■ **What is being asked**: Using the entries below, copy out all lines where "Event" is found.

[Collected data entries]
(** The list names the depositor for a review, as "one" until the 39th question and as "two" after; the
    clock moves a minute there and at the 65th; and the 57th statement of the database fails. *)
Definition interrupted : Env :=
  let named n := checker.mkHit (if bool_decide (n < 39)%nat then "one" else "two") ReasonOther true "a match" in
  let e := env_of (λ n, [list_of "ofac" {[ alice := named n ]}]) [57%nat] in
  mkEnv (λ n, (1050 + (if bool_decide (n < 39)%nat then 0 else if bool_decide (n < 65)%nat then 60 else 120)) * second)
    (client e) (deposits e) (chk e) (reports e) (lock e) (engine e) (db e) (shuffle e).

Lemma interrupted_laws : laws interrupted.
Proof. split; [|done]. intros n m Hnm. cbn [now interrupted]. unfold interrupted, second; cbn [now]. repeat case_bool_decide; lia. Qed.

End demo.

(** The round of the vault's first deposit, and what it sends. *)
Definition round : World := (@Tick demo.sdk demo.cfg demo.env New).1.

(** * Properties *)

(** C5: an attestation covers no deposit that was not screened: whatever the service has done, through any
    rounds, reviews and operators' commands, and whatever failed, when it sent an attestation the same
    round found every source fresh and the vault not halted, and read on the chain that each deposit
    covered was resolved, flagged, or had passed its own final check within the window, where a check
    passes only with no match that refuses, and clear or after a person cleared the deposit; and its first check
    had needed nobody, or a person had cleared it. That the person had each of the check's findings on record is
    said only of a service none of whose database statements failed: after a failed write a final check may pass
    on findings nobody reviewed, as C28 shows. *)
Theorem attestations_cover_only_screened {sdk : StellarSDK} (cfg : Config) (env : Env) (L : laws env) (w : World)
    (H : rtc (step cfg env) New w) :
  ∀ later n upTo r earlier, trace w = later ++ ESend n (CallAttest upTo) r :: earlier → attestation cfg env n upTo earlier.
Proof.
  apply (inv_sends cfg env (λ _, db_up env)).
  remember New as w0 eqn:E. assert (H0 : Inv cfg env w0) by (rewrite E; apply New_Inv).
  clear E. induction H as [w|w w1 w2 Hs _ IH]; [done|]. apply IH. by apply (step_Inv cfg env L w).
Qed.
(** The loop of [flushLane] over the copies due: the Info copies it gathers, or nothing when a send ended
    the pass. *)
Fixpoint send_all (ch : nat) (t : Z) (ds infos : list delivery) : prog World (option (list delivery)) :=
  match ds with
  | [] => mret (Some infos)
  | d :: ds =>
      if maxAge <? t - Time (alert d) then
        _ ← modify (λ w, happened [EAged (key_of w (id d)) t] w);
        _ ← done d;
        send_all ch t ds infos
      else if String.eqb (Severity (alert d)) Info then send_all ch t ds (infos ++ [d])
      else
        go ← attempt ch t [d] (alert d);
        if go : bool then send_all ch t ds infos else mret None
  end.

(** The digest of [flushLane], and whether the pass goes on. *)
Definition send_infos (ch : nat) (t : Z) (digestAt : option Z) (infos : list delivery) : prog World bool :=
  match infos with
  | [] => mret true
  | d :: ds =>
      if before t digestAt then mret true
      else
        go ← attempt ch t infos (match ds with [] => alert d | _ => digest d ds t end);
        if go : bool then _ ← on_lane ch (digested t); mret true else mret false
  end.

(** [Queue.flushLane] sends what is due on one channel and returns how long until the lane has work again. *)
Definition pass (ch : nat) (t : Z) (l : lane) : prog World Z :=
  ds ← due ch t;
  infos ← send_all ch t ds [];
  match infos with
  | None => restLeft ch t
  | Some infos =>
      go ← send_infos ch t (digestAt l) infos;
      if go : bool then
        _ ← test ch t;
        wait ← restLeft ch t;
        mret (Z.max wait 50000000)
      else restLeft ch t
  end.
Definition flushLane (ch : nat) : prog World Z :=
  t ← clock;
  l ← get (lane_of ch);
  if before t (rest l) then mret (default t (rest l) - t) else pass ch t l.

(** [Queue.prune] drops, once, the stored copies of channels no longer configured. *)
Definition prune_rows (w : World) : World :=
  let gone := filter (λ s, s_name s ∉ Channels c) (rows w) in
  happened (map (λ s, EPruned (Channels c) (0%nat, s_id s)) gone)
    (set_rows (filter (λ s, s_name s ∈ Channels c) (rows w)) (serial w) w).
Definition prune : prog World unit :=
  before ← act (λ w, (set_pruned w, pruned w));
  if (before : bool) || negb (Store c) then mret tt
  else _ ← sql (λ w, (prune_rows w, tt)); mret tt.
End queue.
Lemma padding_witness : padClassic fee_costs (mkResources fee_footprint 5000000 400 900) =
  (mkResources fee_footprint 5000000 2448 900, 3572) ∧ pads (mkResources fee_footprint 5000000 400 900) = true ∧ 0 <= 3572.
Proof.
  pose proof (padding_is_charged_exactly fee_costs (mkResources fee_footprint 5000000 400 900) fee_sane) as H.
  assert (E : padClassic fee_costs (mkResources fee_footprint 5000000 400 900) = (mkResources fee_footprint 5000000 2448 900, 3572))
    by (vm_compute; reflexivity).
  rewrite E in H. split; [exact E|]. split; [reflexivity|]. apply H; [split; vm_compute; done|vm_compute; reflexivity].
Defined.

(** A ledger with code A live until 500 and code B until 90, and a client that serves it. *)
Definition lapse_ledger : gmap string rpc.Entry :=
  {[ "A"%string := rpc.mkEntry (rpc.DataOther 7) 1 (Some 500); "B"%string := rpc.mkEntry (rpc.DataOther 7) 1 (Some 90) ]}.
Definition lapse_client : rpc.Client := rpc.mkClient (Ok (1, 80, 100))
  (λ batch, Ok (filter (λ p : string * rpc.Entry, p.1 ∈ batch) (map_to_list lapse_ledger), 80)).
Definition lapse_footprint : Footprint := mkFootprint [KeyContractCode [65]] [KeyContractCode [66]].

Lemma lapse_serves : rpc.serves lapse_client lapse_ledger 80.
Proof.
  intros batch _. eexists. split; [reflexivity|]. intros s e.
  rewrite list_elem_of_filter, elem_of_map_to_list. done.
Qed.

Lemma lapse_range s e u : lapse_ledger !! s = Some e → rpc.LiveUntil e = Some u → 0 <= u < W32 - 1.
Proof.
  unfold lapse_ledger, W32. rewrite lookup_insert_Some, lookup_singleton_Some.
  intros [[_ <-]|[_ [_ <-]]]; intros [= <-]; lia.
Qed.

Lemma lapse_witness : liveBound (sdk := fee_sdk) lapse_client lapse_footprint 85 = Ok 91 ∧ lives (sdk := fee_sdk) lapse_ledger lapse_footprint 90 ∧
  ∃ err, liveBound (sdk := fee_sdk) lapse_client lapse_footprint 90 = Fail err ∧ err = Wrapf ErrRestoreNeeded "%w: an entry the call touches is archived" [].
Proof.
  assert (Hk : ∀ k, k ∈ ReadOnly lapse_footprint ++ ReadWrite lapse_footprint → is_Some (@marshal_key fee_sdk k)).
  { intros k [->|[->|[]%elem_of_nil]%elem_of_cons]%elem_of_cons; eexists; reflexivity. }
  pose proof (λ n, bound_is_the_first_lapse (sdk := fee_sdk) lapse_client lapse_ledger 80 n lapse_footprint lapse_serves ltac:(discriminate) Hk lapse_range) as H.
  assert (E : liveBound (sdk := fee_sdk) lapse_client lapse_footprint 85 = Ok 91) by (vm_compute; reflexivity).
  split; [exact E|]. split.
  - specialize (H 85). rewrite E in H. apply H. discriminate.
  - specialize (H 90). destruct (liveBound lapse_client lapse_footprint 90) as [b|err] eqn:E'; [exfalso; revert E'; vm_compute; discriminate|].
    exists err. split; [reflexivity|]. apply H.
Defined.
End fees.
(* ===== verification/EngineCalls.v ===== *)
(** What the engine's calls achieve, from the definitions of Engine: on a network that tells what becomes
    of a transaction truly, a call is applied at most once, and its answer says whether it was; and a call
    ends by itself. *)
From S2P Require Import Prelude.
From S2P Require Import Xdr.
From S2P Require Import ScVal.
From S2P Require Import Keys.
From S2P Require Import Rpc.
From S2P Require Import RelayOutcome.
From S2P Require Import EngineFees.
From S2P Require Import Engine.

Module enginecalls.

Import fees engine.

(** ** One call on an honest network *)

(** An answer after which the network may hold the envelope. *)
Definition taken (a : res SendResponse) : Prop :=
  match a with Ok r => SStatus r = "PENDING"%string ∨ SStatus r = "DUPLICATE"%string | Fail _ => True end.

(** An envelope the network may hold after what was asked. *)
Definition reached (x : string) (l : list Event) : Prop := ∃ t a, Sent t x a ∈ l ∧ taken a.

(** What becomes of each envelope, ever: the ledger that includes it, its close time, and whether it
    succeeded there. An honest RPC tells of it truly: it names a transaction successful or failed only when
    it is, and not found only as of a ledger closed before; and the network keeps a transaction's bounds. *)
Record honest {tx : TxSDK} (fate : string → option (Z * Z * bool)) (E : Env) : Prop := mkHonest {
  honest_success : ∀ h x r, GetTransaction E h x = Ok r → GStatus r = "SUCCESS"%string → ∃ l t, fate x = Some (l, t, true);
  honest_failed : ∀ h x r, GetTransaction E h x = Ok r → GStatus r = "FAILED"%string → ∃ l t, fate x = Some (l, t, false);
  honest_not_found : ∀ h x r l t b, GetTransaction E h x = Ok r → GStatus r = "NOT_FOUND"%string → fate x = Some (l, t, b) →
    GLatest r < l ∧ GClosed r < t;
  honest_bounds : ∀ t x l close b, hash_hex t = Ok x → fate x = Some (l, close, b) →
    close <= TMaxTime t ∧ (0 < TMaxLedger t → l < TMaxLedger t) }.

Section honest.
Context {sdk : StellarSDK} {tx : TxSDK} (fate : string → option (Z * Z * bool)) (E : Env) (c : Config).
Hypothesis HE : honest fate E.

Definition succeeds (x : string) : Prop := ∃ l t, fate x = Some (l, t, true).

(** None of the envelopes the network may hold succeeds, but perhaps [x]. *)
Definition clean (w : World) : Prop := ∀ y, reached y (log w) → ¬ succeeds y.
Definition clean_but (x : string) (w : World) : Prop := ∀ y, reached y (log w) → succeeds y → y = x.

Lemma clean_clean_but x w : clean w → clean_but x w.
Proof. intros H y Hr Hs. by destruct (H y Hr). Qed.

Lemma clean_but_clean x w : clean_but x w → ¬ succeeds x → clean w.
Proof. intros H Hx y Hr Hs. apply Hx. by rewrite <- (H y Hr Hs). Qed.

(** What the log gains leaves the envelopes held as they are. *)
Definition no_taken (e : Event) : Prop := match e with Sent _ _ a => ¬ taken a | _ => True end.

Lemma reached_more x l l' : Forall no_taken l → reached x (l ++ l') ↔ reached x l'.
Proof.
  intros H. unfold reached. setoid_rewrite elem_of_app. split; [|intros (t & a & ? & ?); eauto 10].
  intros (t & a & [Hin|?] & Ht); [|eauto]. by destruct (proj1 (Forall_forall _ _) H _ Hin).
Qed.

Lemma reached_taken x t y a l : reached y (Sent t x a :: l) → y = x ∨ reached y l.
Proof. intros (t' & a' & [[= -> -> ->]|Hin]%elem_of_cons & Ht); [by left|right; by exists t', a']. Qed.

Lemma clean_same w w' l : log w' = l ++ log w → Forall no_taken l → clean w → clean w'.
Proof. intros El Hl H y. rewrite El, reached_more by done. apply H. Qed.
Lemma clean_but_same x w w' l : log w' = l ++ log w → Forall no_taken l → clean_but x w → clean_but x w'.
Proof. intros El Hl H y. rewrite El, reached_more by done. apply H. Qed.

Lemma asked_no_taken l : Forall (λ e, e = Asked) l → Forall no_taken l.
Proof. intros H. eapply Forall_impl; [exact H|]. by intros e ->. Qed.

■ **Answer section**:
Definition reached (x : string) (l : list Event) : Prop := ∃ t a, Sent t x a ∈ l ∧ taken a.
Definition no_taken (e : Event) : Prop := match e with Sent _ _ a => ¬ taken a | _ => True end.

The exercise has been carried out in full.